- EXTRACTED ENTRIES:
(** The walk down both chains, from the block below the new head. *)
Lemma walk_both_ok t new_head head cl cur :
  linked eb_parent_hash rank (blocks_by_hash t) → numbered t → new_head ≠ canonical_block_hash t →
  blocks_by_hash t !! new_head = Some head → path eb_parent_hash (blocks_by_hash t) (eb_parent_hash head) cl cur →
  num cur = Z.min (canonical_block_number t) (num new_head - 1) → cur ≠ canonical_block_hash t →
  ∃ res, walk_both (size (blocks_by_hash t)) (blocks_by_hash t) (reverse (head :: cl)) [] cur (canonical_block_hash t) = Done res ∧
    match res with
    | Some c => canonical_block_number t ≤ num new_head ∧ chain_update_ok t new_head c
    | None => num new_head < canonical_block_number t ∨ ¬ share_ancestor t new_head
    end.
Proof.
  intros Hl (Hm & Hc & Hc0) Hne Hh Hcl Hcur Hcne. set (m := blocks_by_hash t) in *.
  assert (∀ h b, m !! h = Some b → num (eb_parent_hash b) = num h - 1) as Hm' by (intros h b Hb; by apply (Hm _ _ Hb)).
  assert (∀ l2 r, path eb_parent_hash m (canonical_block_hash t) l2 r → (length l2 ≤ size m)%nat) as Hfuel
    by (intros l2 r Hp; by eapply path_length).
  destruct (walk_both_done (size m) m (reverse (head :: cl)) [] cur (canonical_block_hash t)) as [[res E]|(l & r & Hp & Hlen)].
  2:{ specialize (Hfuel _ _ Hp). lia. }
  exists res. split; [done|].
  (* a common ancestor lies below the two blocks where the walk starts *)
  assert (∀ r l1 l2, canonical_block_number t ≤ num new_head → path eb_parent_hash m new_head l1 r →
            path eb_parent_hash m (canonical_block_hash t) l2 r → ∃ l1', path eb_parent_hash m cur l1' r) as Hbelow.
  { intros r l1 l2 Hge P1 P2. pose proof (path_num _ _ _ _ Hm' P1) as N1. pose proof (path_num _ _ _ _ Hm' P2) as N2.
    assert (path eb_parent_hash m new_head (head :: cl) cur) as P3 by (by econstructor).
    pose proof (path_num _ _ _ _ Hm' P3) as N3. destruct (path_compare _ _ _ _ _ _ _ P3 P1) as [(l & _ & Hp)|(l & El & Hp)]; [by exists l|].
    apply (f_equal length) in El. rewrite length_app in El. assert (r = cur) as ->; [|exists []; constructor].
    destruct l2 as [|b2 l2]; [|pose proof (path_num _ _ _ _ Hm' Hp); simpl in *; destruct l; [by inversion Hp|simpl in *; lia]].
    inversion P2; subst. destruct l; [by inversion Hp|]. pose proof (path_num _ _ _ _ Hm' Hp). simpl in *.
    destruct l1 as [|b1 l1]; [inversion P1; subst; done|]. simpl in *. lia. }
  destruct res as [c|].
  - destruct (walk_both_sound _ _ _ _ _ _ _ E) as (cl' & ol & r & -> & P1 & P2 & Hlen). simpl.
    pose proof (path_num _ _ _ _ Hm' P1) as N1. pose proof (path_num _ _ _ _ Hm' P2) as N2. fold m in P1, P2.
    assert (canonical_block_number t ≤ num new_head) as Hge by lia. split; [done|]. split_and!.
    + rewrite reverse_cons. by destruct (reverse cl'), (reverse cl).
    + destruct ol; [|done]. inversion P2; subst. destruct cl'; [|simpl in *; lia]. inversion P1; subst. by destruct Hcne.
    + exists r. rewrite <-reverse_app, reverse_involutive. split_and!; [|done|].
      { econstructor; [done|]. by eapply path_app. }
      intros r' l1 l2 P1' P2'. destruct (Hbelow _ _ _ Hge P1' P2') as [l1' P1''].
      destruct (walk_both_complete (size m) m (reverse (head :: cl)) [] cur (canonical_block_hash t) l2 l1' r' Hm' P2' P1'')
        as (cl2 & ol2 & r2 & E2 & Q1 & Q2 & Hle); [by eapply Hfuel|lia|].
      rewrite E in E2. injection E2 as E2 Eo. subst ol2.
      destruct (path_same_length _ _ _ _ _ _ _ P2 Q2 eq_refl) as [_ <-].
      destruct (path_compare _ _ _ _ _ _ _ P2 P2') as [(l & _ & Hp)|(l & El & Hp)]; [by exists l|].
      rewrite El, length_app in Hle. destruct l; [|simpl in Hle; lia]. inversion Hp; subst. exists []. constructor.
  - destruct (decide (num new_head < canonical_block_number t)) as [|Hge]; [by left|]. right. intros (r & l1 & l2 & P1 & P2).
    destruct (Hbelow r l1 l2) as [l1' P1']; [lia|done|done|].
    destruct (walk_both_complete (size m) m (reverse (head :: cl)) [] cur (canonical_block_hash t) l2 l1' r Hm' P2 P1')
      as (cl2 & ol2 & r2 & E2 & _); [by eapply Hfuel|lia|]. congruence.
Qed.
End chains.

- WHAT THE TASK ASKS: Would you write out all of the data exactly as given?

- WRITTEN RESPONSE:
(** The walk down both chains, from the block below the new head. *)
Lemma walk_both_ok t new_head head cl cur :
  linked eb_parent_hash rank (blocks_by_hash t) → numbered t → new_head ≠ canonical_block_hash t →
  blocks_by_hash t !! new_head = Some head → path eb_parent_hash (blocks_by_hash t) (eb_parent_hash head) cl cur →
  num cur = Z.min (canonical_block_number t) (num new_head - 1) → cur ≠ canonical_block_hash t →
  ∃ res, walk_both (size (blocks_by_hash t)) (blocks_by_hash t) (reverse (head :: cl)) [] cur (canonical_block_hash t) = Done res ∧
    match res with
    | Some c => canonical_block_number t ≤ num new_head ∧ chain_update_ok t new_head c
    | None => num new_head < canonical_block_number t ∨ ¬ share_ancestor t new_head
    end.
Proof.
  intros Hl (Hm & Hc & Hc0) Hne Hh Hcl Hcur Hcne. set (m := blocks_by_hash t) in *.
  assert (∀ h b, m !! h = Some b → num (eb_parent_hash b) = num h - 1) as Hm' by (intros h b Hb; by apply (Hm _ _ Hb)).
  assert (∀ l2 r, path eb_parent_hash m (canonical_block_hash t) l2 r → (length l2 ≤ size m)%nat) as Hfuel
    by (intros l2 r Hp; by eapply path_length).
  destruct (walk_both_done (size m) m (reverse (head :: cl)) [] cur (canonical_block_hash t)) as [[res E]|(l & r & Hp & Hlen)].
  2:{ specialize (Hfuel _ _ Hp). lia. }
  exists res. split; [done|].
  (* a common ancestor lies below the two blocks where the walk starts *)
  assert (∀ r l1 l2, canonical_block_number t ≤ num new_head → path eb_parent_hash m new_head l1 r →
            path eb_parent_hash m (canonical_block_hash t) l2 r → ∃ l1', path eb_parent_hash m cur l1' r) as Hbelow.
  { intros r l1 l2 Hge P1 P2. pose proof (path_num _ _ _ _ Hm' P1) as N1. pose proof (path_num _ _ _ _ Hm' P2) as N2.
    assert (path eb_parent_hash m new_head (head :: cl) cur) as P3 by (by econstructor).
    pose proof (path_num _ _ _ _ Hm' P3) as N3. destruct (path_compare _ _ _ _ _ _ _ P3 P1) as [(l & _ & Hp)|(l & El & Hp)]; [by exists l|].
    apply (f_equal length) in El. rewrite length_app in El. assert (r = cur) as ->; [|exists []; constructor].
    destruct l2 as [|b2 l2]; [|pose proof (path_num _ _ _ _ Hm' Hp); simpl in *; destruct l; [by inversion Hp|simpl in *; lia]].
    inversion P2; subst. destruct l; [by inversion Hp|]. pose proof (path_num _ _ _ _ Hm' Hp). simpl in *.
    destruct l1 as [|b1 l1]; [inversion P1; subst; done|]. simpl in *. lia. }
  destruct res as [c|].
  - destruct (walk_both_sound _ _ _ _ _ _ _ E) as (cl' & ol & r & -> & P1 & P2 & Hlen). simpl.
    pose proof (path_num _ _ _ _ Hm' P1) as N1. pose proof (path_num _ _ _ _ Hm' P2) as N2. fold m in P1, P2.
    assert (canonical_block_number t ≤ num new_head) as Hge by lia. split; [done|]. split_and!.
    + rewrite reverse_cons. by destruct (reverse cl'), (reverse cl).
    + destruct ol; [|done]. inversion P2; subst. destruct cl'; [|simpl in *; lia]. inversion P1; subst. by destruct Hcne.
    + exists r. rewrite <-reverse_app, reverse_involutive. split_and!; [|done|].
      { econstructor; [done|]. by eapply path_app. }
      intros r' l1 l2 P1' P2'. destruct (Hbelow _ _ _ Hge P1' P2') as [l1' P1''].
      destruct (walk_both_complete (size m) m (reverse (head :: cl)) [] cur (canonical_block_hash t) l2 l1' r' Hm' P2' P1'')
        as (cl2 & ol2 & r2 & E2 & Q1 & Q2 & Hle); [by eapply Hfuel|lia|].
      rewrite E in E2. injection E2 as E2 Eo. subst ol2.
      destruct (path_same_length _ _ _ _ _ _ _ P2 Q2 eq_refl) as [_ <-].
      destruct (path_compare _ _ _ _ _ _ _ P2 P2') as [(l & _ & Hp)|(l & El & Hp)]; [by exists l|].
      rewrite El, length_app in Hle. destruct l; [|simpl in Hle; lia]. inversion Hp; subst. exists []. constructor.
  - destruct (decide (num new_head < canonical_block_number t)) as [|Hge]; [by left|]. right. intros (r & l1 & l2 & P1 & P2).
    destruct (Hbelow r l1 l2) as [l1' P1']; [lia|done|done|].
    destruct (walk_both_complete (size m) m (reverse (head :: cl)) [] cur (canonical_block_hash t) l2 l1' r Hm' P2 P1')
      as (cl2 & ol2 & r2 & E2 & _); [by eapply Hfuel|lia|]. congruence.
Qed.
End chains.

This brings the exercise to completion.